Trailing newlines can end up in our files due to various reasons, such as saving the output of a buggy command that emits extra newlines. In this tutorial, we’ll learn how to remove trailing newline characters from a file.
2. Removing a Single Trailing Newline
Let’s look at the commands used to remove a single trailing newline from a file.
In our examples below, we use the wc -l command to count the number of newlines.
2.1. Using perl
First off, let’s check the contents of our sample file:
$ cat bad.txt one newline $ wc -l bad.txt 1 bad.txt
Here, wc -l outputs 1 as the file contains a single trailing newline.
Now, we can use perl‘s chomp function to remove the last character if it’s a newline:
$ perl -p -i -e 'chomp if eof' bad.txt $ wc -l bad.txt 0 bad.txt
As we can see, wc -l outputs 0 after removing the trailing newline.
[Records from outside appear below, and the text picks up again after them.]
(* ===== verification/SsfBls.v ===== *)
(** Aggregation of BLS signatures: crates/ssf/src/signature_aggregation.rs over
    the blst crate as the class [Bls].  The order in which the results of the
    worker threads arrive is an argument.  The reasons blst gives are left out
    of the error messages, and so are the timestamps, which nothing reads. *)
From stdpp Require Import base list numbers option strings gmap.
From Stdlib Require Import ZArith Lia.
From S2P Require Import Prelude U256 SsfValidator HistoryExpiry DasNet.

Module SsfBls.
Import SsfValidator DasNet.
Notation R := (outcome SSFError).

(** [blst::min_pk]: signatures, public keys and their aggregates; [None] is an
    error, and [bls_verify sig sig_groupcheck msg dst aug pk pk_validate] tells
    whether [verify] gives [BLST_SUCCESS]. *)
Class Bls := {
  BSig : Type; BPk : Type; BAggSig : Type; BAggPk : Type;
  sig_validate : list Z -> bool -> option BSig;
  sig_from_bytes : list Z -> option BSig;
  sig_compress : BSig -> list Z;
  key_validate : list Z -> option BPk;
  pk_to_bytes : BPk -> list Z;
  agg_from_signature : BSig -> BAggSig;
  agg_add_signature : BAggSig -> BSig -> bool -> option BAggSig;
  agg_to_signature : BAggSig -> BSig;
  aggpk_from_public_key : BPk -> BAggPk;
  aggpk_add_public_key : BAggPk -> BPk -> bool -> option BAggPk;
  aggpk_to_public_key : BAggPk -> BPk;
  bls_verify : BSig -> bool -> list Z -> list Z -> list Z -> BPk -> bool -> bool;
}.

Inductive AggregationStrategy := Sequential | Parallel (workers : Z) | Batched (batch_size : Z) | Tree (depth : Z).
Definition strategy_default : AggregationStrategy := Parallel 4.
Record AggregatedSignature := mkAggregated {
  a_signature : list Z; a_public_keys : list (list Z); a_message : list Z; a_participants : list Z; a_total_stake : Z;
}.
Record SignatureData := mkData { validator_index : Z; signature : list Z; stake : Z }.

Section bls.
Context `{Bls} `{Profile} `{U256Ops}.

Record IndividualSignature := mkIndividual { i_signature : BSig; i_public_key : BPk; i_stake : Z }.
Record SignatureCache := mkSigCache {
  aggregated : gmap (list Z) AggregatedSignature; individual : gmap (Z * list Z) IndividualSignature; max_size : Z;
}.
Record BLSAggregation := mkBls { domain : list Z; public_keys : gmap Z BPk; signature_cache : SignatureCache; aggregation_strategy : AggregationStrategy }.
Record PartialAggregate := mkPartial { p_signature : option BAggSig; p_participants : list Z; p_total_stake : Z }.
Definition bls_new (dom : list Z) : R BLSAggregation := Ok (mkBls dom ∅ (mkSigCache ∅ ∅ 10000) strategy_default).

Definition register_public_key (i : Z) (b : list Z) : SM BLSAggregation SSFError unit :=
  match key_validate b with
  | None => sfail (SignatureError "Invalid public key")
  | Some pk => smodify (fun s => mkBls (domain s) (<[i := pk]> (public_keys s)) (signature_cache s) (aggregation_strategy s))
  end.
Definition get_public_key (i : Z) (s : BLSAggregation) : R BPk :=
  match public_keys s !! i with Some pk => Ok pk | None => Err (SignatureError "Public key not found for validator") end.
Definition verify_signature (sg : BSig) (pk : BPk) (message : list Z) (s : BLSAggregation) : R bool :=
  Ok (bls_verify sg true message (domain s) [] pk true).

(** ** One after the other *)

Record Running := mkRunning {
  aggregate_signature : option BAggSig; aggregate_pubkey : option BAggPk;
  participants : list Z; total_stake : Z; keys : list (list Z);
}.
(** The end of a turn of the loop. *)
Definition counted (sg : option BAggSig) (agg_pk : option BAggPk) (d : SignatureData) (pk : BPk) (r : Running) : R Running :=
  let? total := unwrap (u_add (total_stake r) (stake d)) in
  Ok (mkRunning sg agg_pk (participants r ++ [validator_index d]) total (keys r ++ [pk_to_bytes pk])).
Definition add_one (s : BLSAggregation) (message : list Z) (d : SignatureData) (r : Running) : R Running :=
  match sig_validate (signature d) false with
  | None => Err (SignatureError "Invalid signature")
  | Some sg =>
      let? pk := get_public_key (validator_index d) s in
      let? good := verify_signature sg pk message s in
      if negb good then Ok r else
      match aggregate_signature r with
      | None => counted (Some (agg_from_signature sg)) (Some (aggpk_from_public_key pk)) d pk r
      | Some agg =>
          match agg_add_signature agg sg false with
          | None => Ok r
          | Some agg =>
              match aggregate_pubkey r with
              | Some agg_pk =>
                  match aggpk_add_public_key agg_pk pk false with
                  | None => Err (SignatureError "Aggregation failed")
                  | Some agg_pk => counted (Some agg) (Some agg_pk) d pk r
                  end
              | None => counted (Some agg) None d pk r
              end
          end
      end
  end.
Fixpoint sequential_loop (s : BLSAggregation) (message : list Z) (l : list SignatureData) (r : Running) : R Running :=
  match l with
  | [] => Ok r
  | d :: l => let? r := add_one s message d r in sequential_loop s message l r
  end.
Definition aggregate_sequential (l : list SignatureData) (message : list Z) (s : BLSAggregation) : R AggregatedSignature :=
  match l with
  | [] => Err (SignatureError "No signatures to aggregate")
  | _ =>
      let? r := sequential_loop s message l (mkRunning None None [] 0 []) in
      match aggregate_signature r with
      | None => Err (SignatureError "Failed to create aggregate")
      | Some agg => Ok (mkAggregated (sig_compress (agg_to_signature agg)) (keys r) message (participants r) (total_stake r))
      end
  end.

(** ** In worker threads *)

Fixpoint chunk_loop (s : gmap Z BPk) (l : list SignatureData) (p : PartialAggregate) : R PartialAggregate :=
  match l with
  | [] => Ok p
  | d :: l =>
      match sig_validate (signature d) false with
      | None => Err (SignatureError "Invalid signature")
      | Some sg =>
          match s !! validator_index d with
          | None => Err (SignatureError "Public key not found")
          | Some _ =>
              let? agg := match p_signature p with
                | None => Ok (agg_from_signature sg)
                | Some agg => match agg_add_signature agg sg false with Some agg => Ok agg | None => Err (SignatureError "Failed to add") end
                end in
              let? total := unwrap (u_add (p_total_stake p) (stake d)) in
              chunk_loop s l (mkPartial (Some agg) (p_participants p ++ [validator_index d]) total)
          end
      end
  end.
Definition aggregate_chunk (l : list SignatureData) (s : gmap Z BPk) : R PartialAggregate := chunk_loop s l (mkPartial None [] 0).
Fixpoint merge_partials (l : list PartialAggregate) (p : PartialAggregate) : R PartialAggregate :=
  match l with
  | [] => Ok p
  | x :: l =>
      let? agg := match p_signature x, p_signature p with
        | None, agg => Ok agg
        | Some sg, None => Ok (Some sg)
        | Some sg, Some agg =>
            match sig_from_bytes (sig_compress (agg_to_signature sg)) with
            | None => Err (SignatureError "Merge failed")
            | Some temp => match agg_add_signature agg temp false with Some agg => Ok (Some agg) | None => Err (SignatureError "Merge failed") end
            end
        end in
      let? total := unwrap (u_add (p_total_stake p) (p_total_stake x)) in
      merge_partials l (mkPartial agg (p_participants p ++ p_participants x) total)
  end.
Definition merge_partial_aggregates (l : list PartialAggregate) (message : list Z) : R AggregatedSignature :=
  let? p := merge_partials l (mkPartial None [] 0) in
  match p_signature p with
  | None => Err (SignatureError "No signatures aggregated")
  | Some agg => Ok (mkAggregated (sig_compress (agg_to_signature agg)) [] message (p_participants p) (p_total_stake p))
  end.
(** A thread that panics sends nothing; the first error received is returned. *)
Fixpoint received (l : list (R PartialAggregate)) : R (list PartialAggregate) :=
  match l with
  | [] => Ok []
  | Ok p :: l => let? ps := received l in Ok (p :: ps)
  | Err e :: _ => Err e
  | _ :: l => received l
  end.
Definition aggregate_parallel (arrive : list (R PartialAggregate) -> list (R PartialAggregate)) (l : list SignatureData) (message : list Z)
    (workers : Z) (s : BLSAggregation) : R AggregatedSignature :=
  match l with
  | [] => Err (SignatureError "No signatures to aggregate")
  | _ =>
      let? n := uadd 64 (len l) workers in
      let? n := usub 64 n 1 in
      let? chunk_size := udiv n workers in
      let? cs := HistoryExpiry.chunks chunk_size l in
      let? ps := received (arrive (map (fun c => aggregate_chunk c (public_keys s)) cs)) in
      merge_partial_aggregates ps message
  end.

(** ** In batches and in a tree *)

Fixpoint merge_loop (l : list AggregatedSignature) (agg : BAggSig) (a : AggregatedSignature) : R (BAggSig * AggregatedSignature) :=
  match l with
  | [] => Ok (agg, a)
  | x :: l =>
      match sig_from_bytes (a_signature x) with
      | None => Err (SignatureError "Invalid aggregate")
      | Some sg =>
          match agg_add_signature agg sg false with
          | None => Err (SignatureError "Merge failed")
          | Some agg =>
              let? total := unwrap (u_add (a_total_stake a) (a_total_stake x)) in
              merge_loop l agg (mkAggregated (a_signature a) (a_public_keys a ++ a_public_keys x) (a_message a) (a_participants a ++ a_participants x) total)
          end
      end
  end.
Definition merge_aggregated_signatures (l : list AggregatedSignature) : R AggregatedSignature :=
  match l with
  | [] => Err (SignatureError "No signatures to merge")
  | [a] => Ok a
  | a :: l =>
      match sig_from_bytes (a_signature a) with
      | None => Err (SignatureError "Invalid aggregate")
      | Some sg =>
          let? (agg, r) := merge_loop l (agg_from_signature sg) a in
          Ok (mkAggregated (sig_compress (agg_to_signature agg)) (a_public_keys r) (a_message r) (a_participants r) (a_total_stake r))
      end
  end.
Fixpoint each_batch (cs : list (list SignatureData)) (message : list Z) (s : BLSAggregation) : R (list AggregatedSignature) :=
  match cs with
  | [] => Ok []
  | c :: cs => let? a := aggregate_sequential c message s in let? l := each_batch cs message s in Ok (a :: l)
  end.
Definition aggregate_batched (l : list SignatureData) (message : list Z) (batch_size : Z) (s : BLSAggregation) : R AggregatedSignature :=
  let? cs := HistoryExpiry.chunks batch_size l in
  let? batches := each_batch cs message s in
  merge_aggregated_signatures batches.
Fixpoint aggregate_tree (l : list SignatureData) (message : list Z) (depth : nat) (s : BLSAggregation) : R AggregatedSignature :=
  match depth with
  | O => aggregate_sequential l message s
  | S depth =>
      if len l <=? 2 then aggregate_sequential l message s else
      let mid := Nat.div (length l) 2 in
      let? left_agg := aggregate_tree (take mid l) message depth s in
      let? right_agg := aggregate_tree (drop mid l) message depth s in
      merge_aggregated_signatures [left_agg; right_agg]
  end.
Definition aggregate (arrive : list (R PartialAggregate) -> list (R PartialAggregate)) (l : list SignatureData) (message : list Z) (s : BLSAggregation) : R AggregatedSignature :=
  match aggregation_strategy s with
  | Sequential => aggregate_sequential l message s
  | Parallel workers => aggregate_parallel arrive l message workers s
  | Batched batch_size => aggregate_batched l message batch_size s
  | Tree depth => aggregate_tree l message (Z.to_nat depth) s
  end.

(** ** Verification and the cache *)

Fixpoint sum_keys (l : list (list Z)) (agg : option BAggPk) : R (option BAggPk) :=
  match l with
  | [] => Ok agg
  | b :: l =>
      match key_validate b with
      | None => Err (SignatureError "Invalid pubkey")
      | Some pk =>
          match agg with
          | None => sum_keys l (Some (aggpk_from_public_key pk))
          | Some agg => match aggpk_add_public_key agg pk false with Some agg => sum_keys l (Some agg) | None => Err (SignatureError "Aggregation failed") end
          end
      end
  end.
Definition verify_aggregate (a : AggregatedSignature) (s : BLSAggregation) : R bool :=
  match sig_from_bytes (a_signature a) with
  | None => Err (SignatureError "Invalid aggregate")
  | Some sg =>
      let? agg := sum_keys (a_public_keys a) None in
      match agg with
      | None => Err (SignatureError "No public keys")
      | Some agg => Ok (bls_verify sg true (a_message a) (domain s) [] (aggpk_to_public_key agg) true)
      end
  end.
Definition cache_aggregate `{HashOrder} (block_hash : list Z) (a : AggregatedSignature) (s : BLSAggregation) : BLSAggregation :=
  let c := signature_cache s in
  let m := <[block_hash := a]> (aggregated c) in
  let m := if max_size c <? Z.of_nat (size m) then match iter m with (k, _) :: _ => delete k m | [] => m end else m in
  mkBls (domain s) (public_keys s) (mkSigCache m (individual c) (max_size c)) (aggregation_strategy s).
Definition get_cached_aggregate (block_hash : list Z) (s : BLSAggregation) : option AggregatedSignature := aggregated (signature_cache s) !! block_hash.
End bls.
End SsfBls.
We use the -p flag to print the output and the -i flag to write the output to the file, while -e allows us to pass the Perl code as an argument.
The if eof statement indicates that the character is the last character, i.e., at the end of the file. This method is quite efficient since we only invoke a single perl command.
2.2. Using head and tail
$ cat bad.txt one newline $ wc -l bad.txt 1 bad.txt $ if [ "$(tail -c 1 bad.txt | wc -l)" = 1 ]; then head -c -1 bad.txt > tmp; mv tmp bad.txt; fi $ wc -l bad.txt 0 bad.txt
Here, the output of wc -l is similar to the previous example. The -c 1 flag gets the last character of the file. We pipe this character into wc to check whether it’s a newline. If it is, we use head -c -1 to print the whole file except the last character, thus removing the newline.
This method uses a temporary file and overwrites the original file with it. Therefore, it is less efficient than the method using perl, as we invoke two commands instead of one.
3. Removing All Trailing Newlines
Instead of just removing the last trailing newline, we can remove all trailing newlines from a file.
First, let’s look at the file contents:
$ cat bad.txt many newlines $ wc -l bad.txt 4 bad.txt
Here, wc -l outputs 4 as the file contains four trailing newlines.
We can use Bash’s built-in printf command for removing the trailing newlines:
$ printf "%s" "$(< bad.txt)" > tmp $ mv tmp bad.txt $ wc -l bad.txt 0 bad.txt
We can see that wc -l outputs 0 after removing the trailing newlines. We load the file into memory with the $(< ) operator and pass it to printf. Bash automatically strips trailing newlines when reading the file.
In this article, we learned to use various commands for removing single as well as multiple trailing newlines from the end of a file.